You see, my first year at university, I felt so small and the world was so big (the population of our campus is 60,000) and I was floating about, trying to get my footing. I had just escaped home and was so relieved and needed something to keep me tethered to Earth.

Enter Introduction to Poetry class. Oh, I fell in love so quickly and so easily. I stopped writing all those terrible, mournful love poems and began to write about real things, things that mattered to me but could also matter to others, to my classmates, to people who did not know me or the person I wrote about again and again after a particularly melodramatic breakup. I had my first workshop and survived. I would walk out, feeling floating high as a kite and adored sitting and critiquing, picking apart work to be helpful.

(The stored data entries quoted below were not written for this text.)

(** Every poll made by the loop carries the loop's own arguments. *)
Lemma poll_loop_trace self event_name from_block to_block filters condition
    wait timeout iterations w :
  exists added,
    trace (snd (poll_loop self event_name from_block to_block filters condition
                  wait timeout iterations w)) = trace w ++ added
    /\ Forall (fun e => is_poll e = true ->
                        e = Enter_get_logs event_name from_block to_block filters) added.
Proof.
  revert w. induction iterations as [|i rest IH]; intros w.
  { exists []. by rewrite app_nil_r. }
  rewrite poll_loop_cons.
  destruct (get_logs_trace self event_name from_block to_block filters w)
    as (requests & Ht & Hreq & _).
  assert (Forall (fun e => is_poll e = true ->
            e = Enter_get_logs event_name from_block to_block filters)
          (Enter_get_logs event_name from_block to_block filters :: requests)) as Hone.
  { constructor; [done|]. eapply Forall_impl; [exact Hreq|]. by intros []. }
  destruct (get_logs _ _ _ _ _ w) as [[logs|e] w1]; simpl in Ht; [|by eauto].
  destruct (comprehension _ logs) as [[|first others]|e]; [|by eauto..].
  match goal with |- context [poll_loop _ _ _ _ _ _ _ _ rest ?w2] =>
    destruct (IH w2) as (added & -> & Hadded) end.
  destruct (i <? timeout); simpl; rewrite Ht.
  - exists ((Enter_get_logs event_name from_block to_block filters :: requests)
            ++ Sleep wait :: added).
    split; [by rewrite <- !app_assoc|].
    apply Forall_app; split; [done|]. by constructor.
  - exists ((Enter_get_logs event_name from_block to_block filters :: requests) ++ added).
    split; [by rewrite <- !app_assoc|]. by apply Forall_app.
Qed.

(** When no poll ever finds a passing entry, the loop runs through all
    its iterations: one poll for each, one sleep for each iteration value
    below the timeout, and it returns [None]. *)
Lemma poll_loop_exhausts self event_name from_block to_block filters condition
    wait timeout (Inv : node -> Prop) :
  (forall n, Inv n -> Inv (gevent_sleep wait n)) ->
  (forall w0, Inv (chain w0) ->
     exists logs w1,
       get_logs self event_name (Some from_block) (Some to_block) filters w0 = (Ok logs, w1)
       /\ Inv (chain w1)
       /\ comprehension (passes condition) logs = Ok []) ->
  forall iterations w, Inv (chain w) ->
  exists w',
    poll_loop self event_name from_block to_block filters condition wait timeout iterations w
      = (Ok None, w')
    /\ Inv (chain w')
    /\ count is_poll (trace w') = (count is_poll (trace w) + length iterations)%nat
    /\ count is_sleep (trace w') =
         (count is_sleep (trace w)
          + length (List.filter (fun i : Z => (i <? timeout)%Z) iterations))%nat.
Proof.
  intros Hsleep Hpoll. induction iterations as [|i rest IH]; intros w Hw.
  { exists w. simpl. repeat split; [done|lia..]. }
  rewrite poll_loop_cons.
  pose proof (get_logs_counts self event_name from_block to_block filters w) as Hcount.
  destruct (Hpoll w Hw) as (logs & w1 & Hlogs & Hw1 & Hnone).
  rewrite Hlogs in *. rewrite Hnone. simpl in Hcount. destruct Hcount as [Hp Hs].
  cbn [List.filter length].
  destruct (i <? timeout).
  - destruct (IH (World (gevent_sleep wait (chain w1)) (trace w1 ++ [Sleep wait])))
      as (w' & -> & Hw' & Hp' & Hs'); [by apply Hsleep|].
    exists w'. split; [done|]. split; [done|].
    rewrite Hp', Hs'. simpl. rewrite !count_app, !count_cons, !count_nil, Hp, Hs.
    simpl. lia.
  - destruct (IH w1 Hw1) as (w' & -> & Hw' & Hp' & Hs').
    exists w'. split; [done|]. split; [done|]. rewrite Hp', Hs', Hp, Hs. lia.
Qed.
(** * The chat relay of [app.py]: a shallow embedding and its properties

    [app.py] is a Flask application with one working route, [POST /chat]:
    the request passes the rate limiter, its JSON body is validated
    ([sanitize_input] and two length checks), the message is forwarded
    with [requests.post] to the n8n webhook, and the answer, or an error
    mapped to a status code, goes back to the caller.

    Layout of this file: first the embedding (Python values and strings,
    the part of [re] the six patterns use, [sanitize_input], the handler
    [chat] in a small exception-and-trace monad, the limiter, the route),
    then the lemmas and the theorems about it. *)

From Stdlib Require Import ZArith NArith List String Ascii Lia Bool DecimalString.
From Stdlib Require Import Floats.SpecFloat.
From stdpp Require Import gmap strings list.
(** The attempt in the array is the attempt run alone on its own
    events. *)
Lemma trace_solo (total : Z) (r : Results) (evs : list Event) (i : nat) :
  (i < Z.to_nat total)%nat ->
  let st := foldl (step resume_attempt)
              (spawn_all launch_attempt total (init_state r)) evs in
  let x := solo (launch_attempt i) (resume_attempt i) (events_of i evs) in
  attempts st !! i = Some x.1 /\ actions_of i (log st) = x.2.
Proof.
  intros Hi. cbv zeta.
  destruct (spawned_view total r i Hi) as [Hl Ha].
  pose proof (steps_view evs _ i _ Hl) as H. cbv zeta in H.
  rewrite Ha in H. unfold solo.
  now destruct (launch_attempt i).
Qed.

(** [Promise.allSettled] hands over the state after a prefix of the
    schedule. *)
Lemma await_all_prefix (sched : list Event) (st st' : State A) :
  await_all resume_attempt is_settled st sched = Some st' ->
  all_settled is_settled st' = true /\
  exists evs rest, sched = evs ++ rest /\
    st' = foldl (step resume_attempt) st evs.
Proof.
  revert st. induction sched as [|ev sched IH]; intros st; simpl.
  - destruct (all_settled is_settled st) eqn:E; [|discriminate].
    intros [= <-]. split; [assumption|]. now exists [], [].
  - destruct (all_settled is_settled st) eqn:E.
    + intros [= <-]. split; [assumption|]. now exists [], (ev :: sched).
    + intros H. apply IH in H as [Hs (evs & rest & -> & ->)].
      split; [assumption|]. now exists (ev :: evs), rest.
Qed.

(** Counting actions against the array: a bound from above and one from
    below. *)
Section Measure.
Variable count : Action -> nat.
Variable weight : A -> nat.

Lemma sum_insert_eq (l : list A) (i : nat) (a a' : A) :
  l !! i = Some a ->
  (sum_list_with weight (<[i := a']> l) + weight a
   = sum_list_with weight l + weight a')%nat.
Proof.
  revert i. induction l as [|x l IH]; intros i H; [discriminate|].
  destruct i as [|i]; simpl in *.
  - injection H as ->. lia.
  - specialize (IH i H). lia.
Qed.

This is where I found out I could be a Poet, or at least some day in the future.

And there was a very cute boy in this class, no matter that K and I were in the throes of love, and he had very cute shoes and he was very clever and very pompous (which meant we could never have a future, alas, but I still liked the idea of exuding poetry like that) and so I got these shoes. And as I write it down, it all sounds very silly, which it probably is, but to me, at nineteen, poetry was what really mattered (and there is a lot of truth in that for my own life now--heck, I just spent an hour with my creative writing class doing something they struggled with because I wanted to write the entire hour with them). And I wanted to exude it too. Not that running shoes will do that, but when your whole life has gone from driving about in a suburban town (OK, so Parents Town is not a suburb, but it definitely has that quality) to walking e.v.e.r.y.w.h.e.r.e, you want something nice for your feet. Something that will remind you of poetry.

And I kept them for too long, went canoeing in them for the first time with K, went hiking and wandering around Tahoe and Duluth and on long walks everywhere, holding his hand, loving him and walking on words. So while I can always get a new pair of running shoes, these little blues should be dipped in bronze to remind me of those Tuesday and Thursday nights spent in the classroom just on Washington, with the sound of buses going by in the night, getting home at nine, writing poetry on the palms of my hands. Instead, I'll just come back to this post to remember every once in a while.

1 comment:

bluerose9062 said...

What a great idea! I would love to read some of your poetry sometime.